Quentin estaba fatigado. Se había despertado en Venecia, había pasado el día en Inglaterra y medio día más en Fillory. Ya se había emborrachado y despabilado una vez, y ahora estaba emborrachándose de nuevo sentado en un banco astillado de la cocina del Muntjac. Seguramente a Eliot le habría gustado dar un paseo por la Tierra, pensó, donde el vino y el café eran mejores. Quién sabe, tal vez no habría salido bien si hubiera sido al revés. Quizá no lo habría conseguido y se habría quedado atrapado en el mar de los Sargazos. Y a lo mejor Eliot no habría encontrado a Josh, no habría visto al dragón y no habría jugado con Thomas. Era posible que Eliot hubiera fracasado donde Quentin había triunfado, y viceversa. Tal vez todo había sucedido de la única manera posible. No se tenía la búsqueda que se quería, sino la que se podía completar.
Eso era lo más duro, aceptar que no se elegía el camino a seguir. Salvo que en su caso sí que había elegido.
—No nos tengas en suspense —dijo—. ¿Encontraste las llaves?
Eliot asintió.
—Encontramos varias. Siempre después de una batalla o de un acertijo. Una llave estaba en el corazón de una bestia gigante que parecía una langosta. Otra en una playa con millones de llaves, y tuvimos que repasarlas todas hasta dar con la correcta. Seguramente había un truco para ir más rápido, pero a nadie se le ocurrió, así que optamos por la fuerza bruta: hicimos turnos las veinticuatro horas del día probando todas y cada una de las llaves en la anilla. Tardamos dos semanas en dar con la que encajaba.
»Siento ser directo, pero recordad que llevamos un año metidos de lleno en la búsqueda y, sinceramente, estamos agotados. Así que resumiendo: tenemos cinco de las siete llaves. La que nos dieron los enanos y otras cuatro que hemos encontrado. ¿Tenéis una de ellas? ¿La de la Isla de Después?
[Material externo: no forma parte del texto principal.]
Lemma runCall_onlyAppends (c : RequestCall) (req : PanelRequest) (w : World) :
  onlyAppends 1 req w (runCall c req w).1.2 (runCall c req w).2.
Proof.
  pose proof (onlyAppends_weaken 0 1 req w req w (Nat.le_0_l 1) (onlyAppends_refl req w)) as Hsame.
  destruct c as [path data|html|fileName|path|selector eventType data| |pw| ]; simpl;
    unfold forget, SetData, SetHtml, SetHtmlFromFile, InvalidateData, sendEvent, NoAuth,
      PasswordAuth, DashborgAuth, appendPanelAuthRRAction, appendPanelAuthChallenge,
      bind, getReq, ret, dashutil_Ts, appendRR; simpl.
  - destruct (IsDone req); [exact Hsame|]. destruct (marshalJson data); [|exact Hsame].
    simpl. apply (onlyAppends_one req w _ _ false); simpl; auto.
  - apply (onlyAppends_one req w _ _ false); simpl; auto.
  - destruct (openFile fileName) as [fd|err]; [|exact Hsame].
    destruct (dashcloud.ReadAll fd); [|exact Hsame].
    simpl. apply (onlyAppends_one req w _ _ false); simpl; auto.
  - destruct (IsDone req); [exact Hsame|]. simpl. apply (onlyAppends_one req w _ _ false); simpl; auto.
  - destruct (IsDone req); [exact Hsame|]. destruct (marshalJson data); [|exact Hsame].
    simpl. apply (onlyAppends_one req w _ _ false); simpl; auto.
  - replace (isAuthenticated (setAuthImpl true req)) with (isAuthenticated req) by reflexivity.
    destruct (isAuthenticated req); simpl.
    + apply (onlyAppends_weaken 0 1); [lia|]. apply (onlyAppends_same req w w eq_refl eq_refl (le_n _) true).
    + apply (onlyAppends_one req w _ _ true); simpl; auto.
  - replace (isAuthenticated (setAuthImpl true req)) with (isAuthenticated req) by reflexivity.
    destruct (isAuthenticated req); simpl.
    + apply (onlyAppends_weaken 0 1); [lia|]. apply (onlyAppends_same req w w eq_refl eq_refl (le_n _) true).
    + replace (challengeDataOf (setAuthImpl true req)) with (challengeDataOf req) by reflexivity.
      destruct (challengeDataOf req) as [decoded cd].
      destruct (decoded && bool_decide (default "" (cd !! "password") = pw)); simpl;
        apply (onlyAppends_one req w _ _ true); simpl; auto.
  - replace (isAuthenticated (setAuthImpl true req)) with (isAuthenticated req) by reflexivity.
    destruct (isAuthenticated req); simpl.
    + apply (onlyAppends_weaken 0 1); [lia|]. apply (onlyAppends_same req w w eq_refl eq_refl (le_n _) true).
    + apply (onlyAppends_one req w _ _ true); simpl; auto.
Qed.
—No —respondió Quentin—. Julia y yo la dejamos allí cuando cruzamos la puerta. ¿No la cogió nadie? —Quentin miró a Bingle y luego a Benedict, pero no le devolvieron la mirada—. ¿No? Pues nosotros tampoco la tenemos.
—Maldita sea —dijo Eliot—. Lo que me temía.
—Pero ¿qué pasó? No pudo desaparecer así como así. Tiene que estar en la Isla de Después.
—No está —dijo Benedict—. La buscamos por todas partes.
—Bueno, pues tendremos que proseguir con la búsqueda. —Eliot suspiró y alzó la copa para que se la rellenaran—. Parece que, después de todo, vais a vivir alguna que otra aventura.